Commentary: Muhammad Ali – a credit to his race
June 09
09:30 2016

Bill Turner

Guest Columnist

I have been blessed to watch and gain awareness from the light of Muhammad Ali from the time it was a blinding flash, a sunny beam of hope, to the long stretch during which time it flickered and shook, and then, last week, when it was extinguished.  Much more than a spirited butterfly flitted away, taking with him his companion stinging bumble bee, but it’s like the last black man standing left the room, taking a certain light with him. Muhammad Ali left us, as we expected, but he also left a lot of room.

I wish I could express my feelings –and those of countless other blacks my age — about what the passing of Muhammad Ali means deep down inside; and do so in the way that only he could talk, in the way only he did his thing as an unbridled black man during a span of time what that is now a collective memory.  For many of us, Muhammad Ali was Black Identity and Black Manhood in the flesh and he reflected in his actions deep convictions and upright conscientious opposition to racial injustice, all now little more than abstractions, except for, of course, racial injustice. This week as Ali is exalted and glorified around the world, and as his quirky quotes are recycled and photos of his magnificently pretty face and dazzlingly manly body are blasted all over the place through social media – making him known to the youngsters who are just fresh from the death of Prince – I only wish that they could fathom what it really meant for a black man – in 1967 – to denounce the American military establishment and embrace what was then, and even now, considered by some, to be a foreign religion.  And, not only that, Ali courageously joined hands, not with Dr. Martin Luther King, Jr., but directly with the then much despised Nation of Islam and Malcolm X.  That Ali “transcended race” will likely become a clichéd expression this week. Ali’s hand-picked eulogists – former President Bill Clinton and comedian Billy Crystal and journalist Bryant Gumble — will probably go to great lengths not to offend the sensibilities of those who never did like it when Ali hugged black history, glorified black culture and defended the powerless black public that he said “raised, swayed and delivered” him to the world.

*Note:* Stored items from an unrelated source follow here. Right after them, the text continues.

(** The calls of the components on their interfaces. *)
Definition mon_act (s : t) (a : PacketPassInactivityMonitor.act) : option t :=
  match a with
  | PacketPassInactivityMonitor.OutputSend d l =>
      b ← exec (PacketPassInterface.Sender_Send d l) (bin s); Some (s <| bin := b |>)
  | PacketPassInactivityMonitor.OutputRequestCancel =>
      b ← exec PacketPassInterface.Sender_RequestCancel (bin s); Some (s <| bin := b |>)
  | PacketPassInactivityMonitor.InputDone =>
      a ← exec PacketPassInterface.Done (ain s); Some (s <| ain := a |>)
  | PacketPassInactivityMonitor.Handler => Some s
  end.
Definition con_act (s : t) (a : PacketPassConnector.act) : option t :=
  match a with
  | PacketPassConnector.InputDone =>
      b ← exec PacketPassInterface.Done (bin s); Some (s <| bin := b |>)
  | PacketPassConnector.OutputInit =>
      l ← up s; c ← exec PacketPassInterface.Sender_Init (cin l); Some (s <| up := Some (l <| cin := c |>) |>)
  | PacketPassConnector.OutputSend d n =>
      l ← up s; c ← exec (PacketPassInterface.Sender_Send d n) (cin l); Some (s <| up := Some (l <| cin := c |>) |>)
  end.
Definition snd_act (s : t) (a : PacketStreamSender.act) : option t :=
  match a with
  | PacketStreamSender.InputDone =>
      l ← up s; c ← exec PacketPassInterface.Done (cin l); Some (s <| up := Some (l <| cin := c |>) |>)
  | PacketStreamSender.OutputSend d n =>
      l ← up s; o ← exec (StreamPassInterface.Sender_Send d n) (dout l); Some (s <| up := Some (l <| dout := o |>) |>)
  end.
Fixpoint all {A} (f : t → A → option t) (l : list A) (s : t) : option t :=
  match l with [] => Some s | a :: l => s ← f s a; all f l s end.

Definition on_mon (m : M PacketPassInactivityMonitor.t PacketPassInactivityMonitor.act ()) (s : t) : option t :=
  '(o, acts) ← fire m (mon s); all mon_act acts (s <| mon := o |>).
Definition on_con (m : M PacketPassConnector.t PacketPassConnector.act ()) (s : t) : option t :=
  '(o, acts) ← fire m (con s); all con_act acts (s <| con := o |>).
Definition on_snd (m : M PacketStreamSender.t PacketStreamSender.act ()) (s : t) : option t :=
  l ← up s; '(o, acts) ← fire m (snd_ l); all snd_act acts (s <| up := Some (l <| snd_ := o |>) |>).

(** The handlers that the jobs of the interfaces call. *)
Definition ain_call (s : t) (c : icall) : option t :=
  match c with
  | CallOperation d l =>
      s ← on_mon (PacketPassInactivityMonitor.input_handler_send d l) s; Some (s <| forced := false |>)
  | CallRequestCancel => on_mon PacketPassInactivityMonitor.input_handler_requestcancel s
  | CallSent => Some (s <| finished := S (finished s) |>)
  | _ => None
  end.
Definition bin_call (s : t) (c : icall) : option t :=
  match c with
  | CallOperation d l => on_con (PacketPassConnector.input_handler_send d l) s
  | CallSent => s ← on_mon PacketPassInactivityMonitor.output_handler_done s; Some (s <| forced := false |>)
  | _ => None
  end.
Definition cin_call (s : t) (c : icall) : option t :=
  match c with
  | CallOperation d l => on_snd (PacketStreamSender.input_handler_send d l) s
  | CallSent => on_con PacketPassConnector.output_handler_done s
  | _ => None
  end.
Definition dout_call (s : t) (c : icall) : option t :=
  match c with
  | CallOperation _ _ => Some s
  | CallDone n => on_snd (PacketStreamSender.output_handler_done n) s
  | _ => None
  end.

(** What happens: the user sends a packet, the jobs run, the stream takes some
    bytes, the connection comes and goes, the timer expires or is forced. *)
Inductive job := AOperation | ARequestCancel | ADone | BOperation | BRequestCancel | BDone | COperation | CRequestCancel | CDone | DOperation | DDone.
Inductive ev :=
| ESend (p : bytes) | EJob (j : job) | EStream (n : Z)
| EConnect (junk : PacketStreamSender.t) (ic : ppi) (id : spi) | EDisconnect | ETimer | EForce.

Definition run_job (s : t) (j : job) : option t :=
  match j with
  | AOperation => '(a, cs) ← fire PacketPassInterface.run_job_operation (ain s); all ain_call cs (s <| ain := a |>)
  | ARequestCancel => '(a, cs) ← fire PacketPassInterface.run_job_requestcancel (ain s); all ain_call cs (s <| ain := a |>)
  | ADone => '(a, cs) ← fire PacketPassInterface.run_job_done (ain s); all ain_call cs (s <| ain := a |>)
  | BOperation => '(b, cs) ← fire PacketPassInterface.run_job_operation (bin s); all bin_call cs (s <| bin := b |>)
  | BRequestCancel => '(b, cs) ← fire PacketPassInterface.run_job_requestcancel (bin s); all bin_call cs (s <| bin := b |>)
  | BDone => '(b, cs) ← fire PacketPassInterface.run_job_done (bin s); all bin_call cs (s <| bin := b |>)
  | COperation => l ← up s; '(c, cs) ← fire PacketPassInterface.run_job_operation (cin l);
      all cin_call cs (s <| up := Some (l <| cin := c |>) |>)
  | CRequestCancel => l ← up s; '(c, cs) ← fire PacketPassInterface.run_job_requestcancel (cin l);
      all cin_call cs (s <| up := Some (l <| cin := c |>) |>)
  | CDone => l ← up s; '(c, cs) ← fire PacketPassInterface.run_job_done (cin l);
      all cin_call cs (s <| up := Some (l <| cin := c |>) |>)
  | DOperation => l ← up s; '(o, cs) ← fire StreamPassInterface.run_job_operation (dout l);
      all dout_call cs (s <| up := Some (l <| dout := o |>) |>)
  | DDone => l ← up s; '(o, cs) ← fire StreamPassInterface.run_job_done (dout l);
      all dout_call cs (s <| up := Some (l <| dout := o |>) |>)
  end.
Definition job_set (s : t) (j : job) : bool :=
  let on_link f := match up s with Some l => f l | None => false end in
  match j with
  | AOperation => PacketPassInterface.job_operation (ain s)
  | ARequestCancel => PacketPassInterface.job_requestcancel (ain s)
  | ADone => PacketPassInterface.job_done (ain s)
  | BOperation => PacketPassInterface.job_operation (bin s)
  | BRequestCancel => PacketPassInterface.job_requestcancel (bin s)
  | BDone => PacketPassInterface.job_done (bin s)
  | COperation => on_link (λ l, PacketPassInterface.job_operation (cin l))
  | CRequestCancel => on_link (λ l, PacketPassInterface.job_requestcancel (cin l))
  | CDone => on_link (λ l, PacketPassInterface.job_done (cin l))
  | DOperation => on_link (λ l, StreamPassInterface.job_operation (dout l))
  | DDone => on_link (λ l, StreamPassInterface.job_done (dout l))
  end.

(** The stream takes [n] bytes of what it was given. *)
Definition stream_takes (s : t) (n : Z) : option t :=
  l ← up s;
  o ← exec (StreamPassInterface.Done n) (dout l);
  Some (s <| wire := wire s ++ read_at (StreamPassInterface.job_operation_data (dout l)) n (pkt s) |>
          <| up := Some (l <| dout := o |>) |>).
(** The part of [UdpGwClient_ConnectServer] and [free_server] that concerns sending;
    the stream interface of a new connection has no user yet. *)
Definition connect (mtu : Z) (junk : PacketStreamSender.t) (ic : ppi) (id : spi) (s : t) : option t :=
  '(x, c, o) ← PacketStreamSender.Init mtu junk ic (StreamPassInterface.Init id);
  on_con (PacketPassConnector.ConnectOutput (PacketPassInterface.mtu c)) (s <| up := Some (mk_link c x o) |>).
Definition disconnect (s : t) : option t :=
  s ← on_con PacketPassConnector.DisconnectOutput s;
  l ← up s;
  _ ← PacketStreamSender.Free (cin l);
  Some (s <| up := None |> <| past := past s ++ [wire s] |> <| wire := [] |>).

Definition enabled (s : t) (e : ev) : bool :=
  match e with
  | ESend p => in_state (PacketPassInterface.state (ain s)) STATE_NONE && (zlen p <=? PacketPassInterface.mtu (ain s))
  | EJob j => job_set s j
  | EStream n =>
      match up s with
      | Some l => in_state (StreamPassInterface.state (dout l)) STATE_BUSY && (0 <? n) &&
          (n <=? StreamPassInterface.job_operation_len (dout l))
      | None => false
      end
  | EConnect _ _ _ => negb (bool_decide (is_Some (up s)))
  | EDisconnect => bool_decide (is_Some (up s))
  | ETimer => bool_decide (is_Some (PacketPassInactivityMonitor.timer (mon s)))
  | EForce => true
  end.
Definition step (s : t) (e : ev) : option t :=
  match e with
  | ESend p =>
      a ← exec (PacketPassInterface.Sender_Send 0 (zlen p)) (ain s);
      Some (s <| ain := a |> <| pkt := p |> <| asked := asked s ++ [p] |>)
  | EJob j => run_job s j
  | EStream n => stream_takes s n
  | EConnect junk ic id => connect (PacketPassConnector.input_mtu (con s)) junk ic id s
  | EDisconnect => disconnect s
  | ETimer => on_mon PacketPassInactivityMonitor.timer_handler
      (s <| mon := mon s <| PacketPassInactivityMonitor.timer := None |> |>)
  | EForce => s ← on_mon PacketPassInactivityMonitor.Force s; Some (s <| forced := true |>)
  end.
Definition moves (s s' : t) : Prop := ∃ e, enabled s e = true ∧ step s e = Some s'.
(** The steps that serve a packet: jobs, and the stream taking bytes. *)
Definition works (s s' : t) : Prop :=
  ∃ e, match e with EJob _ | EStream _ => enabled s e = true ∧ step s e = Some s' | _ => False end.

(** The start of [UdpGwClient_Init], and the queue as the user of the monitor. *)
Definition boot (mtu interval : Z) (jc : PacketPassConnector.t) (ja jb : ppi) : option t :=
  '(o, b) ← PacketPassConnector.Init mtu jc jb;
  '(m, a, b) ← PacketPassInactivityMonitor.Init b interval true ja;
  a ← exec PacketPassInterface.Sender_Init a;
  Some (mk_t a m b o None [] [] 0 [] [] false).

(** The packets [ps] were sent over connections that took [ws], and [left] are still to be sent: every connection
    took whole packets, each once and in order, and at its end at most the beginning of a packet
    that the next connection then takes from its start. *)
Fixpoint carried (ps ws left : list bytes) : Prop :=
  match ws with
  | [] => left = ps
  | w :: ws => ∃ qs rest r, ps = qs ++ rest ∧ w = mjoin qs ++ r ∧ r `prefix_of` default [] (head rest) ∧
      carried rest ws left
  end.

Lemma carried_more ps ws left p : carried ps ws left → carried (ps ++ [p]) ws (left ++ [p]).
Proof.
  revert ps. induction ws as [|w ws IH]; simpl; intros ps; [by intros ->|].
  intros (qs & rest & r & -> & -> & Hr & H). exists qs, (rest ++ [p]), r. rewrite app_assoc. split_and!; [done..| |auto].
  destruct rest; [|done]. simpl in *. apply prefix_nil_inv in Hr as ->. apply prefix_nil.
Qed.
Lemma carried_end ps ws left qs rest r : carried ps ws left → left = qs ++ rest →
  r `prefix_of` default [] (head rest) → carried ps (ws ++ [mjoin qs ++ r]) rest.
Proof.
  intros H -> Hr. revert ps H. induction ws as [|w ws IH]; simpl; intros ps.
  - intros <-. by exists qs, rest, r.
  - intros (qs' & rest' & r' & -> & -> & Hr' & H). exists qs', rest', r'. auto.
Qed.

Since Ali’s body gave in to Parkinson’s Disease three decades ago, his uninhibited expression of blackness has been sacrificed in the ring of political correctness and to the rope-a-dope speechifying of those who wish to think we live in a post-racial America.

I hope — from the perspective of a 70 year-old black man — that someone will dare say in Louisville during this week of tributes to The Champ what used to be said all the time when I was young about any black person like Muhammad Ali: that he was a “credit to his race.” That said would challenge today’s highly visible black athletes who can’t, as we used to say, “hold Ali’s jock strap,” those who now do little more than sell sneakers and cell phones and Gator Ade.

I wish that the young ones today could see back through the lens of time – when The Champ was surrounded in 1967 in Cleveland, Ohio by some of the top black sportsmen in the NBA (Bill Russell) and the NFL (Jim Brown) – when hardly any black celebrities hawked consumer products. But, I won’t lose any sleep waiting for that to be said and explained.

Credit Ali when he was at his peak –and at his lowest, when the powerful interests got together to extinguish his flame –for agitating for a powerful and positive image of Black Identity and Black Manhood, for modeling what a principled black man who opposed racial injustice thinks and sounds like, and is willing to fight, to pay the price for his beliefs, with a smile on his face and love in his heart.

As-Salaam-Alaikum, Brother Muhammad Ali, Peace be unto you. Thanks for your light that will never be extinguished. You left the room bright with hope, and you left a lot of room for us to grow and we will, inshallah, God willing.